(DATA EXTRACT begins)
Lemma quiet_work kn grid ph ph' : quiet kn grid ph ph' → work ph' < work ph.
Proof.
  destruct 1; cbn -[threads_work tiers_work Nat.mul]; rewrite ?threads_work_app, ?tiers_work_cons; unfold tier_work;
    change (threads_work []) with 0; try (change (threads_work [TSpawned t]) with 3); try lia.
  unfold tiers_work. cbn. lia.
Qed.

Lemma thread_moves_work s ths ths' s' : thread_moves s ths ths' s' → threads_work ths' < threads_work ths.
Proof. destruct 1; rewrite !threads_work_app, !threads_work_cons; cbn [thread_work]; lia. Qed.

Lemma with_threads_work ph ths ths' : threads_of ph = Some ths → threads_work ths' < threads_work ths → work (with_threads ths' ph) < work ph.
Proof. destruct ph; intros [= ->] H; cbn -[Nat.mul threads_work tiers_work]; lia. Qed.

Lemma moves_work kn targets s s' : moves kn targets s s' → work (cs_phase s') < work (cs_phase s).
Proof.
  destruct 1 as [ph Hq|g ts e Eph|g c todo ts e Eph|g c todo ts child Eph|g c child todo ts res detail Eph Ev
    |g c child todo ts res Eph Ev|g t todo ths ts Eph Em|ths ths' s' Eth Htm|Eph]; cbn [cs_phase at_phase canary_passed];
    try rewrite Eph; try (cbn -[Nat.mul threads_work]; lia).
  - by eapply quiet_work.
  - eapply with_threads_work; [done|by eapply thread_moves_work].
Qed.

Lemma run_work kn targets acts s s' : run_schedule kn targets acts s = Some s' → length acts + work (cs_phase s') ≤ work (cs_phase s).
Proof.
  revert s. induction acts as [|a acts IH]; cbn [run_schedule length]; [by intros s [= <-]|].
  intros s. destruct (step kn targets a s) as [s1|] eqn:Es; [|done]. cbn. intros Hr%IH.
  apply step_moves, moves_work in Es. lia.
Qed.

Lemma groups_work targets : sum_list_with tier_work (groupByTier targets) ≤ 10 * length targets.
Proof.
  rewrite <- (groupByTier_all targets) at 2. pose proof (groupByTier_member targets) as Hne. revert Hne.
  induction (groupByTier targets) as [|g ts IH]; intros Hne; [cbn; lia|].
  change (sum_list_with tier_work (g :: ts)) with (tier_work g + sum_list_with tier_work ts).
  change (all_of (g :: ts)) with (g_Targets g ++ all_of ts). rewrite length_app.
  assert (1 ≤ length (g_Targets g)) as H1.
  { destruct (Hne g ltac:(by left)) as [t Ht]. destruct (g_Targets g); [by apply elem_of_nil in Ht|cbn; lia]. }
  pose proof (Permutation_length (split_perm g)) as Hs. rewrite length_app in Hs.
  specialize (IH (λ h Hh, Hne h (proj2 (elem_of_cons _ _ _) (or_intror Hh)))). 
  change (tier_work g) with (2 * length (canaries_of g) + 5 * length (fanout_of g) + 5). lia.
Qed.

(** ** There is always a next move *)

(** A slot is taken for a target. *)
Definition held_for (ph : Phase) : Prop := match ph with PFan _ [] true _ _ => False | _ => True end.

Lemma moves_held kn targets s s' : held_for (cs_phase s) → moves kn targets s s' → held_for (cs_phase s').
Proof.
  intros Hh. destruct 1 as [ph Hq|g ts e Eph|g c todo ts e Eph|g c todo ts child Eph|g c child todo ts res detail Eph Ev
    |g c child todo ts res Eph Ev|g t todo ths ts Eph Em|ths ths' s' Eth Htm|Eph]; cbn [cs_phase at_phase canary_passed]; try done.
  - destruct Hq; cbn; try done; by case_match.
  - by destruct (cs_phase s) as [| | | |g [] []| | |].
Qed.

Lemma reachable_held kn targets s : reachable kn targets s → held_for (cs_phase s).
Proof.
  induction 1 as [s Hs|]; [|by eapply moves_held, step_moves].
  unfold cascade_start in Hs. destruct (ios_Validate _); [done|]. destruct (ios_Validate _); [done|]. by injection Hs as <-.
Qed.

Lemma thread_can_move th ths s : ∃ a r, thread_step a (th :: ths) s = Some r ∧ a ≠ ANext.
Proof.
  destruct th as [t|t child|t].
  - by exists (ASubmit 0 (Ok EmptyString)); eexists.
  - by exists (AWait 0 (Ok StatusSucceeded)); eexists.
  - by exists (ARelease 0); eexists.
Qed.

Lemma progress kn targets s : held_for (cs_phase s) → (∃ r, cs_phase s = PReturned r) ∨ ∃ a s', step kn targets a s = Some s'.
Proof.
  intros Hh. unfold step. destruct (cs_phase s) as [ts|g todo ts|g c child todo ts|g ts|g todo h ths ts|g ths ts| |r].
  - right. exists ANext. destruct ts; eauto.
  - right. destruct todo as [|c todo]; [exists ANext; cbn; destruct (_ && _); eauto|]. exists (ASubmitCanary (Ok EmptyString)). eauto.
  - right. exists (AWaitCanary (Ok StatusSucceeded)). cbn. eauto.
  - right. exists (ASoaked (Ok tt)). eauto.
  - right. destruct todo as [|t todo]; [destruct h; [done|]; exists ANext; eauto|].
    destruct h; [exists ANext; destruct (mayStart _ _ _); eauto|].
    destruct ths as [|th ths].
    + exists ANext. pose proof (width_bounds kn g). rewrite (proj2 (Z.ltb_lt _ _)); [eauto|]. change (in_flight false []) with 0%Z. lia.
    + destruct (thread_can_move th ths s) as (a & [ths' s'] & Ha & Hne). exists a. rewrite Ha. cbn. destruct a; [done|eauto..].
  - right. destruct ths as [|th ths]; [exists ANext; eauto|].
    destruct (thread_can_move th ths s) as (a & [ths' s'] & Ha & Hne). exists a. rewrite Ha. cbn. destruct a; [done|eauto..].
  - right. exists ANext. eauto.
  - left. eauto.
Qed.

(** C33. The fan-out never runs forever and never jams: however the nodes
    answer and in whatever order, the cascade makes at most ten moves per
    target and two more, and until it has returned some move is possible. *)
Theorem cascade_ends kn targets s0 acts s :
  cascade_start kn targets = Ok s0 → run_schedule kn targets acts s0 = Some s →
  length acts ≤ 10 * length targets + 2 ∧
  ((∃ r, cs_phase s = PReturned r) ∨ ∃ a s', step kn targets a s = Some s').
Proof.
  intros Hs Hr. assert (reachable kn targets s0) as H0 by by constructor. split.
  - apply run_work in Hr. unfold cascade_start in Hs. destruct (ios_Validate _); [done|]. destruct (ios_Validate _); [done|]. injection Hs as <-.
    cbn [cs_phase work] in Hr. unfold tiers_work in Hr. pose proof (groups_work targets). lia.
  - apply progress. eapply reachable_held. by eapply run_reachable.
Qed.

Lemma cascade_ends_witness : length small_run ≤ 42 ∧ ∃ r, cs_phase small_end = PReturned r.
Proof.
  destruct (cascade_ends no_knobs (ps_Targets small_plan) small_start small_run small_end) as [H [Hr|(a & s' & Hs)]];
    [reflexivity|vm_compute; reflexivity|split; [exact H|exact Hr]|].
  exfalso. by destruct a.
Defined.
(* ===== verification/NodeUpdateStore.v ===== *)
(** * The update store and the inventory's version columns

    The SQL statements of api/internal/updater/store.go on the tables of
    schema.go, and the two statements of api/internal/inventory/store.go by
    which an update's outcome reaches the inventory.  A statement the driver
    fails changes nothing; a row that would break a constraint fails its
    statement. *)
From Stdlib Require Import Ascii String.
From S2P Require Import Prelude Ledger.
Open Scope string_scope.
Open Scope list_scope.
Open Scope Z_scope.

#[local] Arguments String.eqb : simpl never.

(** proto.UpdateSlot. *)
Definition SlotUnknown : string := "unknown".

Inductive NodeUpdateStatus :=
  NodeUpdateInProgress | NodeUpdateCommitted | NodeUpdateRolledBack | NodeUpdateFailed | NodeUpdateFallenBack.
#[export] Instance NodeUpdateStatus_eq_dec : EqDecision NodeUpdateStatus.
Proof. solve_decision. Defined.

Record Bundle := mkBundle {
  b_SHA256 : string; b_Version : string; b_Compatible : string; b_Architecture : string; b_Description : string;
  b_BuildDate : string; b_SizeBytes : Z; b_SignedBy : string; b_StoragePath : string; b_UploadedAt : Z;
  b_UploadedBy : string }.

Record NodeUpdate := mkNodeUpdate {
  nu_JobID : string; nu_NodeID : string; nu_BundleSHA256 : string; nu_FromSlot : string; nu_ToSlot : string;
  nu_FromVersion : string; nu_ToVersion : string; nu_UnverifiedBoot : bool; nu_UnverifiedVersion : bool;
  nu_Status : NodeUpdateStatus; nu_StartedAt : Z; nu_FinishedAt : option Z; nu_Error : string }.

#[export] Instance NodeUpdate_eq_dec : EqDecision NodeUpdate.
Proof. solve_decision. Defined.

(** What a time reads back as: the columns hold milliseconds. *)
Definition stored_ms (t : Z) : Z := fromMillis (tsMillis t).

(** The two tables, rows in insertion order. *)
Record UStore := mkUStore { u_bundles : list Bundle; u_updates : list NodeUpdate }.

Definition errNotNull : error := errors_New "constraint failed: NOT NULL constraint failed: node_updates.to_version".
Definition ErrNoRows : error := sentinel "sql.ErrNoRows" "sql: no rows in result set".

(** A write the driver may fail. *)
Definition u_stmt {A} (flt : option error) (fail : error → A) (s : UStore) (run : UStore * A) : UStore * A :=
  match flt with Some e => (s, fail e) | None => run end.

(** ** Bundles *)
Definition CreateBundle (flt : option error) (s : UStore) (b : Bundle) : UStore * option error :=
  u_stmt flt Some s
    (if bool_decide (b_SHA256 b ∈ b_SHA256 <$> u_bundles s) then (s, Some errConstraint)
     else (mkUStore (u_bundles s ++ [mkBundle (b_SHA256 b) (b_Version b) (b_Compatible b) (b_Architecture b)
             (b_Description b) (b_BuildDate b) (b_SizeBytes b) (b_SignedBy b) (b_StoragePath b) (stored_ms (b_UploadedAt b))
             (b_UploadedBy b)]) (u_updates s), None)).
Definition GetBundle (flt : option error) (s : UStore) (sha : string) : result (option Bundle) :=
  query flt (head (filter (λ b, b_SHA256 b = sha) (u_bundles s))).
Definition uploaded_desc (a b : Bundle) : Prop := b_UploadedAt b ≤ b_UploadedAt a.
#[export] Instance uploaded_desc_dec a b : Decision (uploaded_desc a b) := decide_rel Z.le _ _.
Definition ListBundles (flt : option error) (s : UStore) : result (list Bundle) :=
  query flt (merge_sort uploaded_desc (u_bundles s)).
Definition DeleteBundle (flt : option error) (s : UStore) (sha : string) : UStore * option error :=
  u_stmt flt Some s
    (if bool_decide (sha ∈ b_SHA256 <$> u_bundles s)
     then (mkUStore (filter (λ b, b_SHA256 b ≠ sha) (u_bundles s)) (u_updates s), None)
     else (s, Some ErrNoRows)).

(** ** The update history *)
Definition row_of (s : UStore) (jobID : string) : option NodeUpdate :=
  head (filter (λ u, nu_JobID u = jobID) (u_updates s)).

(** [UPDATE node_updates SET ... WHERE p]. *)
Definition set_where (p : NodeUpdate → bool) (f : NodeUpdate → NodeUpdate) (s : UStore) : UStore :=
  mkUStore (u_bundles s) ((λ u, if p u then f u else u) <$> u_updates s).
Definition is_job (jobID : string) (u : NodeUpdate) : bool := bool_decide (nu_JobID u = jobID).

Definition CreateNodeUpdate (flt : option error) (s : UStore) (u : NodeUpdate) : UStore * option error :=
  u_stmt flt Some s
    (if bool_decide (nu_JobID u ∈ nu_JobID <$> u_updates s) then (s, Some errConstraint)
     else (mkUStore (u_bundles s) (u_updates s ++ [mkNodeUpdate (nu_JobID u) (nu_NodeID u) (nu_BundleSHA256 u)
             (nu_FromSlot u) (nu_ToSlot u) (nu_FromVersion u) (nu_ToVersion u) false false (nu_Status u)
             (stored_ms (nu_StartedAt u)) None EmptyString]), None)).

Definition with_outcome (status : NodeUpdateStatus) (toSlot toVersion errMsg : string) (finishedAt : Z) (u : NodeUpdate) :
    NodeUpdate :=
  mkNodeUpdate (nu_JobID u) (nu_NodeID u) (nu_BundleSHA256 u) (nu_FromSlot u) toSlot (nu_FromVersion u) toVersion
    (nu_UnverifiedBoot u) (nu_UnverifiedVersion u) status (nu_StartedAt u) (Some (stored_ms finishedAt)) errMsg.
Definition UpdateNodeUpdate (flt : option error) (s : UStore) (jobID : string) (status : NodeUpdateStatus)
    (toSlot toVersion errMsg : string) (finishedAt : Z) : UStore * option error :=
  u_stmt flt Some s (set_where (is_job jobID) (with_outcome status toSlot toVersion errMsg finishedAt) s, None).

Definition fall_back (note : string) (u : NodeUpdate) : NodeUpdate :=
  mkNodeUpdate (nu_JobID u) (nu_NodeID u) (nu_BundleSHA256 u) (nu_FromSlot u) (nu_ToSlot u) (nu_FromVersion u)
    (nu_ToVersion u) (nu_UnverifiedBoot u) (nu_UnverifiedVersion u) NodeUpdateFallenBack (nu_StartedAt u)
    (nu_FinishedAt u) note.
Definition committed_job (jobID : string) (u : NodeUpdate) : bool :=
  is_job jobID u && bool_decide (nu_Status u = NodeUpdateCommitted).
Definition MarkNodeUpdateFallenBack (flt : option error) (s : UStore) (jobID note : string) : UStore * result bool :=
  u_stmt flt Fail s (set_where (committed_job jobID) (fall_back note) s, Ok (existsb (committed_job jobID) (u_updates s))).

Definition with_gaps (unverifiedBoot unverifiedVersion : bool) (u : NodeUpdate) : NodeUpdate :=
  mkNodeUpdate (nu_JobID u) (nu_NodeID u) (nu_BundleSHA256 u) (nu_FromSlot u) (nu_ToSlot u) (nu_FromVersion u)
    (nu_ToVersion u) unverifiedBoot unverifiedVersion (nu_Status u) (nu_StartedAt u) (nu_FinishedAt u) (nu_Error u).
Definition SetNodeUpdateVerifyGaps (flt : option error) (s : UStore) (jobID : string) (unverifiedBoot unverifiedVersion : bool) :
    UStore * option error :=
  u_stmt flt Some s (set_where (is_job jobID) (with_gaps unverifiedBoot unverifiedVersion) s, None).

(** [COALESCE(NULLIF(a, ''), b)]. *)
Definition NULLIF_empty (a : string) : option string := if String.eqb a EmptyString then None else Some a.
Definition COALESCE (a b : option string) : option string := match a with Some v => Some v | None => b end.
Definition slots_to_version (old echo : string) : option string := COALESCE (NULLIF_empty old) (NULLIF_empty echo).
Definition with_slots (from to fromVersion toVersion : string) (u : NodeUpdate) : NodeUpdate :=
  mkNodeUpdate (nu_JobID u) (nu_NodeID u) (nu_BundleSHA256 u) from to
    (default (nu_FromVersion u) (NULLIF_empty fromVersion)) (default EmptyString (slots_to_version (nu_ToVersion u) toVersion))
    (nu_UnverifiedBoot u) (nu_UnverifiedVersion u) (nu_Status u) (nu_StartedAt u) (nu_FinishedAt u) (nu_Error u).
Definition SetNodeUpdateSlots (flt : option error) (s : UStore) (jobID from to fromVersion toVersion : string) :
    UStore * option error :=
  u_stmt flt Some s
    (if existsb (λ u, is_job jobID u && bool_decide (slots_to_version (nu_ToVersion u) toVersion = None)) (u_updates s)
     then (s, Some errNotNull)
     else (set_where (is_job jobID) (with_slots from to fromVersion toVersion) s, None)).

Definition GetNodeUpdate (flt : option error) (s : UStore) (jobID : string) : result (option NodeUpdate) :=
  query flt (row_of s jobID).

Definition started_asc (a b : NodeUpdate) : Prop := nu_StartedAt a ≤ nu_StartedAt b.
#[export] Instance started_asc_dec a b : Decision (started_asc a b) := decide_rel Z.le _ _.
Definition started_desc (a b : NodeUpdate) : Prop := nu_StartedAt b ≤ nu_StartedAt a.
#[export] Instance started_desc_dec a b : Decision (started_desc a b) := decide_rel Z.le _ _.

Definition ListInProgressNodeUpdates (flt : option error) (s : UStore) : result (list NodeUpdate) :=
  query flt (merge_sort started_asc (filter (λ u, nu_Status u = NodeUpdateInProgress) (u_updates s))).
Definition ListNodeUpdates (flt : option error) (s : UStore) (nodeID : string) (limit : Z) : result (list NodeUpdate) :=
  let limit := if bool_decide (limit ≤ 0) then 50 else limit in
  query flt (take (Z.to_nat limit) (merge_sort started_desc
    (filter (λ u, nodeID = EmptyString ∨ nu_NodeID u = nodeID) (u_updates s)))).
Definition LatestNodeUpdate (flt : option error) (s : UStore) (nodeID : string) : result (option NodeUpdate) :=
  query flt (head (merge_sort started_desc (filter (λ u, nu_NodeID u = nodeID) (u_updates s)))).

(** ** The inventory's columns *)
Record NodeRow := mkNodeRow { nr_Role : string; nr_ImageVersion : string; nr_ConfirmedAt : Z }.

(** [execOne]: an UPDATE of one node's row. *)
Definition execOne (flt : option error) (nodes : gmap string NodeRow) (id : string) (f : NodeRow → NodeRow) :
    gmap string NodeRow * option error :=
  match flt, nodes !! id with
  | Some e, _ => (nodes, Some e)
  | None, None => (nodes, Some ErrNoRows)
  | None, Some r => (<[id := f r]> nodes, None)
  end.
Definition ConfirmImageVersion (flt : option error) (nodes : gmap string NodeRow) (id version : string) (at_ : Z) :=
  execOne flt nodes id (λ r, mkNodeRow (nr_Role r) version (tsMillis at_)).
Definition UnconfirmImageVersion (flt : option error) (nodes : gmap string NodeRow) (id : string) :=
  execOne flt nodes id (λ r, mkNodeRow (nr_Role r) (nr_ImageVersion r) 0).
Definition get_node (flt : option error) (nodes : gmap string NodeRow) (id : string) : result (option NodeRow) :=
  query flt (nodes !! id).

(** ** What the statements leave *)
Section rows.
Implicit Types s : UStore.

(** The rows of one job: at most one, by the primary key. *)
Definition job_rows s jobID : list NodeUpdate := filter (λ u, nu_JobID u = jobID) (u_updates s).

Lemma row_of_one s jobID r : job_rows s jobID = [r] → row_of s jobID = Some r.
Proof. intros E. change (row_of s jobID) with (head (job_rows s jobID)). by rewrite E. Qed.

Lemma row_of_none s jobID : row_of s jobID = None ↔ job_rows s jobID = [].
Proof. change (row_of s jobID) with (head (job_rows s jobID)). by destruct (job_rows s jobID). Qed.

Lemma job_rows_fresh s jobID : job_rows s jobID = [] → jobID ∉ nu_JobID <$> u_updates s.
Proof.
  intros E Hin. apply list_elem_of_fmap in Hin as (u & -> & Hu).
  assert (u ∈ job_rows s (nu_JobID u)) as H by (by apply list_elem_of_filter). rewrite E in H. by apply elem_of_nil in H.
Qed.

Lemma job_rows_where s p f jobID :
  (∀ u, nu_JobID (f u) = nu_JobID u) →
  job_rows (set_where p f s) jobID = (λ u, if p u then f u else u) <$> job_rows s jobID.
Proof.
  intros Hf. unfold job_rows, set_where. cbn [u_updates]. induction (u_updates s) as [|u l IH]; [done|]. rewrite fmap_cons.
  assert (nu_JobID (if p u then f u else u) = nu_JobID u) as E by (destruct (p u); auto).
  destruct (decide (nu_JobID u = jobID)) as [Hu|Hu].
  - rewrite !filter_cons_True, fmap_cons by congruence. by rewrite IH.
  - rewrite !filter_cons_False by congruence. exact IH.
Qed.

Lemma job_rows_id s jobID u : u ∈ job_rows s jobID → nu_JobID u = jobID.
Proof. intros H. by apply list_elem_of_filter in H as [? _]. Qed.

Lemma job_rows_update s f jobID r :
  (∀ u, nu_JobID (f u) = nu_JobID u) → job_rows s jobID = [r] →
  job_rows (set_where (is_job jobID) f s) jobID = [f r].
Proof.
  intros Hf E. rewrite job_rows_where, E by done. cbn. unfold is_job. rewrite bool_decide_true; [done|].
  apply (job_rows_id s). rewrite E. constructor.
Qed.

Lemma job_rows_snoc s u jobID :
  nu_JobID u = jobID → job_rows (mkUStore (u_bundles s) (u_updates s ++ [u])) jobID = job_rows s jobID ++ [u].
Proof. intros E. unfold job_rows. cbn [u_updates]. by rewrite filter_app, filter_cons_True, filter_nil. Qed.

Lemma existsb_job s jobID (p : NodeUpdate → bool) r :
  job_rows s jobID = [r] → existsb (λ u, is_job jobID u && p u) (u_updates s) = p r.
Proof.
  intros E. apply eq_true_iff_eq. rewrite existsb_exists. split.
  - intros (u & Hu & [Hj Hp]%andb_true_iff). apply bool_decide_eq_true in Hj.
    assert (u ∈ job_rows s jobID) as H by (apply list_elem_of_filter; split; [done|by apply list_elem_of_In]).
    rewrite E in H. apply list_elem_of_singleton in H. by subst.
  - intros Hp. exists r. assert (r ∈ job_rows s jobID) as H by (rewrite E; constructor).
    apply list_elem_of_filter in H as [Hj Hin]. split; [by apply list_elem_of_In|].
    unfold is_job. by rewrite bool_decide_true.
Qed.
End rows.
(DATA EXTRACT ends)
YOUR INSTRUCTIONS - The reply should consist solely of the lines of the data, exact, from the opening line through the line with "assert (1 ≤ length (g_Targets g)) as H1.", inclusive.

WORKED SOLUTION -
Lemma quiet_work kn grid ph ph' : quiet kn grid ph ph' → work ph' < work ph.
Proof.
  destruct 1; cbn -[threads_work tiers_work Nat.mul]; rewrite ?threads_work_app, ?tiers_work_cons; unfold tier_work;
    change (threads_work []) with 0; try (change (threads_work [TSpawned t]) with 3); try lia.
  unfold tiers_work. cbn. lia.
Qed.

Lemma thread_moves_work s ths ths' s' : thread_moves s ths ths' s' → threads_work ths' < threads_work ths.
Proof. destruct 1; rewrite !threads_work_app, !threads_work_cons; cbn [thread_work]; lia. Qed.

Lemma with_threads_work ph ths ths' : threads_of ph = Some ths → threads_work ths' < threads_work ths → work (with_threads ths' ph) < work ph.
Proof. destruct ph; intros [= ->] H; cbn -[Nat.mul threads_work tiers_work]; lia. Qed.

Lemma moves_work kn targets s s' : moves kn targets s s' → work (cs_phase s') < work (cs_phase s).
Proof.
  destruct 1 as [ph Hq|g ts e Eph|g c todo ts e Eph|g c todo ts child Eph|g c child todo ts res detail Eph Ev
    |g c child todo ts res Eph Ev|g t todo ths ts Eph Em|ths ths' s' Eth Htm|Eph]; cbn [cs_phase at_phase canary_passed];
    try rewrite Eph; try (cbn -[Nat.mul threads_work]; lia).
  - by eapply quiet_work.
  - eapply with_threads_work; [done|by eapply thread_moves_work].
Qed.

Lemma run_work kn targets acts s s' : run_schedule kn targets acts s = Some s' → length acts + work (cs_phase s') ≤ work (cs_phase s).
Proof.
  revert s. induction acts as [|a acts IH]; cbn [run_schedule length]; [by intros s [= <-]|].
  intros s. destruct (step kn targets a s) as [s1|] eqn:Es; [|done]. cbn. intros Hr%IH.
  apply step_moves, moves_work in Es. lia.
Qed.

Lemma groups_work targets : sum_list_with tier_work (groupByTier targets) ≤ 10 * length targets.
Proof.
  rewrite <- (groupByTier_all targets) at 2. pose proof (groupByTier_member targets) as Hne. revert Hne.
  induction (groupByTier targets) as [|g ts IH]; intros Hne; [cbn; lia|].
  change (sum_list_with tier_work (g :: ts)) with (tier_work g + sum_list_with tier_work ts).
  change (all_of (g :: ts)) with (g_Targets g ++ all_of ts). rewrite length_app.
  assert (1 ≤ length (g_Targets g)) as H1.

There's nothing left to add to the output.